# [WHAT THE EXERCISE ASKS]
Retrieve every line of the data holding the word "Lemma".

..........

Inductive step (s : System) : System → Prop :=
  | step_fire c :
      let p' := fire c (sy_probe s) in
      step s (mk_System p' (sy_published s ++ drop (length (pr_ring (sy_probe s))) (pr_ring p'))
                (sy_futex_taken s) (sy_vfs_taken s) (sy_offered s ++ offered c (sy_probe s)))
  (** an LRU map evicts entries *)
  | step_evict throttle waiters resources :
      throttle ⊆ pr_rename_throttle (sy_probe s) → waiters ⊆ pr_waiters (sy_probe s) →
      resources ⊆ pr_resources (sy_probe s) →
      step s (mk_System (sy_probe s) ⟪ pr_rename_throttle := throttle ⟫ ⟪ pr_waiters := waiters ⟫
                ⟪ pr_resources := resources ⟫ (sy_published s) (sy_futex_taken s) (sy_vfs_taken s)
                (sy_offered s))
  (** the supervisor registers a process *)
  | step_target tgid target :
      step s (mk_System (sy_probe s) ⟪ pr_pids := <[tgid := target]> (pr_pids (sy_probe s)) ⟫
                (sy_published s) (sy_futex_taken s) (sy_vfs_taken s) (sy_offered s))
  (** the reader advances the consumer position *)
  | step_consume n :
      step s (mk_System (sy_probe s) ⟪ pr_ring := drop n (pr_ring (sy_probe s)) ⟫
                (sy_published s) (sy_futex_taken s) (sy_vfs_taken s) (sy_offered s))
  (** the reader takes entries of an aggregate map *)
  | step_take_futex entries m' :
      taken (pr_futex_aggregates (sy_probe s)) entries m' →
      step s (mk_System (sy_probe s) ⟪ pr_futex_aggregates := m' ⟫
                (sy_published s) (sy_futex_taken s ++ entries) (sy_vfs_taken s) (sy_offered s))
  | step_take_vfs entries m' :
      taken (pr_vfs_aggregates (sy_probe s)) entries m' →
      step s (mk_System (sy_probe s) ⟪ pr_vfs_aggregates := m' ⟫
                (sy_published s) (sy_futex_taken s) (sy_vfs_taken s ++ entries)
                (sy_offered s)).

(** Everything the health map counts as emitted is somewhere: an event of the
    log, or a handoff counted in an entry taken or still in the map; and everything
    the probes had to record is counted as emitted or as dropped. *)
Record accounted (s : System) : Prop := {
  ac_totals : totals_exact (pr_health (sy_probe s));
  ac_events k : k ∈ lifecycle_kinds →
    kind_count (he_emitted_by_kind (pr_health (sy_probe s))) k =
    u64 (Zsize (filter (λ e, ev_kind e = k) (sy_published s)));
  ac_futex :
    kind_count (he_emitted_by_kind (pr_health (sy_probe s))) AFFINITYGRAPH_FUTEX =
    u64 (sum_of fv_count (sy_futex_taken s) + total fv_count (pr_futex_aggregates (sy_probe s)));
  ac_vfs :
    kind_count (he_emitted_by_kind (pr_health (sy_probe s))) AFFINITYGRAPH_VFS =
    u64 (sum_of vv_count (sy_vfs_taken s) + total vv_count (pr_vfs_aggregates (sy_probe s)));
  ac_offered k : 0 ≤ k < 8 →
    u64 (kind_count (he_emitted_by_kind (pr_health (sy_probe s))) k +
         kind_count (he_dropped_by_kind (pr_health (sy_probe s))) k) =
    u64 (Zsize (filter (λ k', k' = k) (sy_offered s)));
  ac_ring : ∃ consumed, sy_published s = (consumed ++ pr_ring (sy_probe s))%list;
}.
Lemma attach_candidates_follows b l s t s' r registered user :
  session_ok s → ss_object s = true → attach_candidates b s l = (t, s', r) →
  session_ok s' ∧ ss_object s' = true ∧
  follows t (holding s Released registered false user false) =
    Some (holding s' Released registered false user false).
Proof.
  revert s t s' r. induction l as [|path l IH]; intros s t s' r Hs Ho; cbn.
  { intros [= <- <- <-]. done. }
  destruct (resolve_symbol_offset _ _ _) as [offset|x]; [|by intros [= <- <- <-]].
  assert (Hf := session_ok_fresh s (ss_next s) Hs (le_n _)).
  destruct (lb_uprobe b path offset) as [[] []]; cbn; [| |by apply IH..].
  - intros [= <- <- <-]. split; [split; cbn; [|by rewrite Ho]|split; [done|]].
    + intros n [Hn%Hs|Hn]%elem_of_app; [lia|]. set_unfold in Hn. lia.
    + unfold holding; cbn. rewrite Ho, (bool_decide_true (ss_next s ∉ _)) by done. cbn.
      rewrite (bool_decide_true (S (ss_next s) ∉ _)); cbn; [by rewrite rev_app_distr|].
      apply not_elem_of_cons. split; [lia|]. apply session_ok_fresh; [done|lia].
  - destruct (attach_candidates b _ l) as [[t1 s1] r1] eqn:E1. intros [= <- <- <-].
    apply IH in E1 as (?&?&E1); [|apply session_ok_next; [done|lia]|done].
    split_and!; [done..|]. unfold holding; cbn. rewrite Ho, (bool_decide_true (ss_next s ∉ _)) by done. cbn.
    rewrite Nat.eqb_refl; cbn. revert E1. unfold holding; cbn. by rewrite Ho.
Qed.

Lemma attach_pthread_uprobe_follows b maps s t s' r registered user :
  session_ok s → ss_object s = true → attach_pthread_uprobe b maps s = (t, s', r) →
  session_ok s' ∧ ss_object s' = true ∧
  follows t (holding s Released registered false user false) =
    Some (holding s' Released registered false user false).
Proof.
  intros Hs Ho. unfold attach_pthread_uprobe.
  destruct (_ || _); [by intros [= <- <- <-]|].
  destruct (uprobe_candidates maps) as [|path l]; [by intros [= <- <- <-]|].
  destruct (attach_candidates b s _) as [[t1 s1] r1] eqn:E. intros [= <- <- <-].
  by eapply attach_candidates_follows.
Qed.

Lemma destroy_links_follows links object child registered group user :
  object = true →
  follows (DestroyLink <$> links) (mk_Protocol links object child registered group user false) =
    Some (mk_Protocol [] object child registered group user false).
Proof.
  intros ->. induction links as [|n links IH]; cbn; [done|]. by rewrite Nat.eqb_refl.
Qed.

..........

# [RESPONSE]
Lemma attach_candidates_follows b l s t s' r registered user :
Lemma attach_pthread_uprobe_follows b maps s t s' r registered user :
Lemma destroy_links_follows links object child registered group user :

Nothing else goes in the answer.